Specification: Provider Probe Timeout and Health Classification
Status: Authoritative — Implemented and Verified
Source: crates/terraphim_orchestrator/src/provider_probe.rs
Issue: #1924 (re-scoped from PR #1788 Slice 8)
Date: 2026-06-01
Lines of Code: ~40,068 bytes
Test Coverage: All invariants verified via cargo test -p terraphim_orchestrator provider_probe
Overview
The ADF orchestrator periodically probes each configured provider+model combination to determine whether it can serve requests. Probe results feed into per-(cli, provider, model) circuit breakers that the KG router consults when selecting dispatch targets.
Probe Execution
Trigger
ProviderHealthMap::probe_all(&kg_router) is called when is_stale() returns true.

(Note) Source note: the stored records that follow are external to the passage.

(** * Grammar Guru call server: users, call sessions and their HTTP handlers

    A shallow embedding of [src/server.js].  The Express handlers are
    written in a small state-and-exception monad over a [World] holding the
    two Mongo collections, the ObjectId counter and the trace of requests
    sent to the voice provider.  Everything the handlers cannot decide on
    their own comes from an [Env]: the configured API key, the provider's
    answer to an outbound request, and the clock.

    Conventions of the model
    - a JSON field is an [option string]: [None] is JavaScript's
      [undefined], so [!x] holds for [None] and for [Some ""];
    - a [Date] is its number of milliseconds, a [Z]; within one request all
      clock reads give [now];
    - the collections are lists in insertion order, [findOne] returns the
      first match, and the store enforces what the schemas declare
      ([required], [unique]) and is otherwise reliable;
    - the [_id] of user documents is never read by the program and is left
      out. *)

From Stdlib Require Import String ZArith List Bool Lia.
Import ListNotations.

#[local] Open Scope string_scope.
#[local] Open Scope Z_scope.

(** ** JavaScript values and errors *)

(** [truthy v] is the outcome of [if (v)] for a string-or-undefined value. *)
Definition truthy (v : option string) : bool :=
  match v with
  | Some s => negb (s =? "")%string
  | None => false
  end.

(** The string carried by a truthy value, [None] when [!v] holds. *)
Definition nonempty (v : option string) : option string :=
  match v with
  | Some s => if (s =? "")%string then None else Some s
  | None => None
  end.

(** [error.code]: absent, a string (axios) or a number (the Mongo driver). *)
Inductive JsCode :=
| code_undefined
| code_str (s : string)
| code_num (n : Z).

(** [error.response]: the upstream HTTP status and [data.detail]. *)
Record ErrorResponse := {
  resp_status : Z;
  resp_detail : option string
}.

Record JsError := {
  err_response : option ErrorResponse;
  err_code : JsCode;
  err_message : string
}.

Inductive Outcome (A : Type) :=
| Returned (a : A)
| Thrown (e : JsError).
Arguments Returned {A} a.
Arguments Thrown {A} e.

(** ** Data model (the two mongoose schemas) *)

Record User := {
  username : string;
  mobile : string;
  password : string
}.

Inductive Status := initiated | active | completed | failed.

Inductive Speaker := speaker_user | speaker_agent | speaker_system.

Record LogEntry := {
  timestamp : Z;
  speaker : Speaker;
  message : string
}.

Record CallSession := {
  _id : nat;
  callId : string;
  phoneNumber : string;
  status : Status;
  startTime : Z;
  endTime : option Z;
  duration : option Z;
  conversationLog : list LogEntry;
  createdAt : Z
}.

(** ** The provider (axios) *)

Inductive RequestBody :=
| CallData (agent_id agent_phone_number_id to_number : string)
| EmptyBody.

Record OutboundRequest := {
  url : string;
  data : RequestBody;
  xi_api_key : option string;
  timeout : option Z
}.

(** [response.data]: the field the server reads, and the rest of the
    payload, which it never inspects. *)
Record ProviderData := {
  conversation_id : option string;
  payload : string
}.

(** ** Environment and world *)

Record Env := {
  ELEVENLABS_API_KEY : option string;
  provider : OutboundRequest -> Outcome ProviderData;
  now : Z
}.

Record World := {
  users : list User;
  sessions : list CallSession;
  next_id : nat;
  outbound : list OutboundRequest
}.

Definition init : World :=
  {| users := []; sessions := []; next_id := 0%nat; outbound := [] |}.

Definition set_users (us : list User) (w : World) : World :=
  {| users := us; sessions := sessions w;
     next_id := next_id w; outbound := outbound w |}.

Definition set_sessions (ss : list CallSession) (w : World) : World :=
  {| users := users w; sessions := ss;
     next_id := next_id w; outbound := outbound w |}.

(** ** The handler monad: state that survives a throw *)

Definition M (A : Type) : Type := Env -> World -> Outcome A * World.

Definition ret {A} (a : A) : M A := fun _ w => (Returned a, w).

Definition bind {A B} (m : M A) (k : A -> M B) : M B :=
  fun env w =>
    match m env w with
    | (Returned a, w') => k a env w'
    | (Thrown e, w') => (Thrown e, w')
    end.

Definition throw {A} (e : JsError) : M A := fun _ w => (Thrown e, w).

Definition try_catch {A} (body : M A) (handler : JsError -> M A) : M A :=
  fun env w =>
    match body env w with
    | (Returned a, w') => (Returned a, w')
    | (Thrown e, w') => handler e env w'
    end.

Notation "x <- m ;; k" := (bind m (fun x => k))
  (at level 61, m at next level, right associativity).

(** ** The document store *)

(** What [save] rejects with: a mongoose validation error carries no code,
    a duplicate key is the driver's error 11000.  The texts are the
    libraries', not the program's. *)
Definition ValidationError (model : string) : JsError :=
  {| err_response := None;
     err_code := code_undefined;
     err_message := model ++ " validation failed" |}.

Definition DuplicateKeyError (index : string) : JsError :=
  {| err_response := None;
     err_code := code_num 11000;
     err_message := "E11000 duplicate key error index: " ++ index |}.

(** First document of a collection with the given key. *)
Definition find_user (name : string) (us : list User) : option User :=
  find (fun u => (username u =? name)%string) us.

Definition find_session (cid : string) (ss : list CallSession)
  : option CallSession :=
  find (fun s => (callId s =? cid)%string) ss.

Definition User_findOne (name : string) : M (option User) :=
  fun _ w => (Returned (find_user name (users w)), w).

(** [new User({...}).save()]: the three paths are [required], [username]
    is [unique]. *)
Definition User_save (u : User) : M unit :=
  fun _ w =>
    if ((username u =? "") || (mobile u =? "") || (password u =? ""))%string
    then (Thrown (ValidationError "User"), w)
    else if existsb (fun v => (username v =? username u)%string) (users w)
    then (Thrown (DuplicateKeyError "username_1"), w)
    else (Returned tt, set_users (users w ++ [u]) w).

Definition CallSession_findOne (cid : string) : M (option CallSession) :=
  fun _ w => (Returned (find_session cid (sessions w)), w).

(** [new CallSession({callId, phoneNumber, status, conversationLog})]: the
    document gets a fresh [_id] and the schema defaults ([startTime],
    [createdAt] and each log entry's [timestamp] are [Date.now]).  An
    undefined [callId] is kept as the empty string, which [required]
    rejects just the same. *)
Definition new_CallSession (cid : option string) (phone : string)
    (st : Status) (log : list (Speaker * string)) : M CallSession :=
  fun env w =>
    (Returned
       {| _id := next_id w;
          callId := match cid with Some c => c | None => "" end;
          phoneNumber := phone;
          status := st;
          startTime := now env;
          endTime := None;
          duration := None;
          conversationLog :=
            map (fun e => {| timestamp := now env;
                             speaker := fst e;
                             message := snd e |}) log;
          createdAt := now env |},
     {| users := users w; sessions := sessions w;
        next_id := S (next_id w); outbound := outbound w |}).

(** [doc.save()].  A new document is validated ([callId] and [phoneNumber]
    are [required], [callId] is [unique]) and appended.  A document that
    came from [findOne] replaces the stored one with its [_id]; only its
    modified paths are validated, and the values the handlers assign are
    valid by their types. *)
Definition CallSession_save (isNew : bool) (doc : CallSession) : M unit :=
  fun _ w =>
    if isNew then
      if ((callId doc =? "") || (phoneNumber doc =? ""))%string
      then (Thrown (ValidationError "CallSession"), w)
      else if existsb (fun s => (callId s =? callId doc)%string) (sessions w)
      then (Thrown (DuplicateKeyError "callId_1"), w)
      else (Returned tt, set_sessions (sessions w ++ [doc]) w)
    else
      (Returned tt,
       set_sessions
         (map (fun s => if (_id s =? _id doc)%nat then doc else s)
              (sessions w)) w).

(** [axios.post(url, data, {headers, timeout})]: the request is sent (and
    recorded), the provider's answer is returned or thrown. *)
Definition axios_post (u : string) (d : RequestBody)
    (key : option string) (t : option Z) : M ProviderData :=
  fun env w =>
    let rq := {| url := u; data := d; xi_api_key := key; timeout := t |} in
    (provider env rq,
     {| users := users w; sessions := sessions w;
        next_id := next_id w; outbound := outbound w ++ [rq] |}).

Definition process_env_ELEVENLABS_API_KEY : M (option string) :=
  fun env w => (Returned (ELEVENLABS_API_KEY env), w).

Definition Date_now : M Z := fun env w => (Returned (now env), w).

(** ** HTTP responses *)

Inductive Body :=
| Failure (error : string)
    (* {success: false, error} *)
| UserOk (username mobile : string)
    (* {success: true, user: {username, mobile}} *)
| CallOk (message : string) (callId : option string) (sessionId : nat)
    (* {success: true, message, callId, sessionId} *)
| StatusOk (callStatus : Status) (duration : option Z)
    (startTime : Z) (endTime : option Z)
    (* {success: true, callStatus, duration, startTime, endTime} *)
| EndOk (message : string)
    (* {success: true, message} *)
| Health (message : string) (timestamp : Z) (apiKeyConfigured : bool).
    (* {status: 'ok', message, timestamp, apiKeyConfigured} *)

Record Response := {
  statusCode : Z;
  json : Body
}.

(** [res.status(code).json(body)] and [res.json(body)]. *)
Definition res_status_json (code : Z) (b : Body) : Response :=
  {| statusCode := code; json := b |}.

Definition res_json (b : Body) : Response := res_status_json 200 b.

(** [body.success] as the client reads it. *)
Definition success (r : Response) : bool :=
  match json r with
  | Failure _ => false
  | Health _ _ _ => false
  | _ => true
  end.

The cache TTL is configurable at construction; default is left to the caller.
Target Discovery
All unique (cli_tool, provider, model) triples from the KG router's rules are probed.

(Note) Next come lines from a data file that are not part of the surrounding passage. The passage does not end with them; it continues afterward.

(** C7. On a table without rows [latest_snapshot] answers with the error
    object and status 404; otherwise it answers, with status 200, the record
    of the row whose id is the highest of the table: an object with that
    row's id, time stamp, address and five amounts under the eight keys, a
    [NULL] amount being [null]. *)
Theorem latest_snapshot_highest (d : db) :
  wf_db d = true ->
  (defi_snapshots d = [] ->
   latest_snapshot d =
     (JObject [("error", JString "No hay datos aún")]%string, 404)) /\
  (defi_snapshots d <> [] ->
   exists r,
     In r (defi_snapshots d) /\
     (forall r', In r' (defi_snapshots d) -> c_id r' <= c_id r) /\
     latest_snapshot d =
       (JObject
          [ ("id", JInt (c_id r));
            ("timestamp", JString (c_timestamp r));
            ("address", JString (c_address r));
            ("morpho", match c_morpho r with Some f => JFloat f | None => JNull end);
            ("aave", match c_aave r with Some f => JFloat f | None => JNull end);
            ("euler", match c_euler r with Some f => JFloat f | None => JNull end);
            ("debt", match c_debt r with Some f => JFloat f | None => JNull end);
            ("net", match c_net r with Some f => JFloat f | None => JNull end)
          ]%string, 200)).
Proof.
  intros Hwf. split.
  - intros He. unfold latest_snapshot. rewrite He. reflexivity.
  - intros Hne. destruct (wf_db_ascending _ Hwf) as (lo & Hasc).
    destruct (exists_last Hne) as (l & r & Hl).
    exists r. rewrite Hl in *. split; [apply in_or_app; right; now left|].
    destruct (ascending_from_app _ _ _ Hasc) as (_ & _ & Hx).
    split.
    + intros r' Hr'. apply in_app_or in Hr'. destruct Hr' as [Hr'|[<-|[]]]; [|lia].
      specialize (Hx r' r Hr' (or_introl eq_refl)). lia.
    + unfold latest_snapshot. rewrite Hl.
      rewrite (select_top _ lo 1 Hasc) by lia.
      rewrite length_app. cbn [List.length].
      replace (List.length l + 1 - Z.to_nat 1)%nat with (List.length l) by lia.
      rewrite skipn_app, skipn_all, Nat.sub_diag. reflexivity.
Qed.

Lemma latest_snapshot_highest_witness :
  latest_snapshot empty_db =
    (JObject [("error", JString "No hay datos aún")]%string, 404) /\
  latest_snapshot db_plus_minus =
    (JObject
       [ ("id", JInt 2); ("timestamp", JString "2026-01-01T00:05:00");
         ("address", JString "0x0000000000000000000000000000000000000000");
         ("morpho", JFloat 5); ("aave", JFloat 0); ("euler", JFloat 0);
         ("debt", JFloat 0); ("net", JFloat 5) ]%string, 200).
Proof.
  split.
  - apply (proj1 (latest_snapshot_highest empty_db eq_refl)). reflexivity.
  - destruct (proj2 (latest_snapshot_highest db_plus_minus eq_refl))
      as (r & Hin & Hmax & Hresp); [discriminate|].
    rewrite Hresp. vm_compute in Hin. destruct Hin as [<-|[<-|[]]].
    + exfalso.
      assert (H : c_id (new_row 2 "2026-01-01T00:05:00" USER
                          (reading 5000000 0 0 0))
                  <= c_id (new_row 1 "2026-01-01T00:00:00" USER
                             (reading 0 0 5000000 0))).
      { apply Hmax. right. left. reflexivity. }
      vm_compute in H. apply H. reflexivity.
    + vm_compute. reflexivity.
Defined.

Lemma descending_nth : forall l i j r r',
  descending l -> (i < j)%nat ->
  nth_error l i = Some r -> nth_error l j = Some r' -> c_id r' < c_id r.
Proof.
  induction l as [|x l IH]; intros i j r r' Hd Hij Hi Hj.
  - destruct i; discriminate.
  - destruct Hd as [Hx Hd]. destruct j as [|j]; [lia|]. cbn in Hj.
    destruct i as [|i].
    + cbn in Hi. injection Hi as <-. apply Hx. exact (nth_error_In _ _ Hj).
    + cbn in Hi. apply (IH i j); auto. lia.
Qed.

A triple that has already been probed in this sweep is skipped (de-duplication via
seen map). Two CLI tools reaching the same (provider, model) have independent
circuit breakers so a broken CLI does not poison the model's health.
Execution Model
Each probe spawns a bash -c <action> subprocess via tokio::process::Command.
The action template is taken from the KG routing rule and rendered with:
{{ model }} → the model string
{{ prompt }} → "echo hello"A PATH prefix of ~/.local/bin:~/.bun/bin:~/bin:~/.cargo/bin:~/go/bin is prepended
so standard tool locations are found without sourcing .profile.
The child process is spawned before the timeout future is armed. This ensures
that tokio::time::timeout expiry kills the child explicitly rather than merely
dropping the future, which would leave the process running.
Timeout
15 seconds (Duration::from_secs(15)). Hard deadline — if the child has not
exited within 15 s, the probe result is ProbeStatus::Timeout.
Classification Algorithm
| Exit code | Token-bearing output? | Result |
|-----------|----------------------|--------|
| Success (0) | Yes | ProbeStatus::Success |
| Success (0) | No | ProbeStatus::Error ("exit 0 but stream produced no token content") |
| Non-zero | any | ProbeStatus::Error |
| Timeout | n/a | ProbeStatus::Timeout |
| Rate-limited | n/a | ProbeStatus::RateLimited |
Token-Bearing Output Detection (has_token_bearing_output)
A probe result is only classified Success if the process stdout contains at least
one meaningful token:
- opencode JSON stream: requires at least one
"type":"text"or"type":"step_finish"event. A stream containing only"type":"step_start"is classified as not token-bearing. - Non-JSON CLIs (pi-rust, claude, raw shell): any non-empty, non-whitespace content is considered token-bearing.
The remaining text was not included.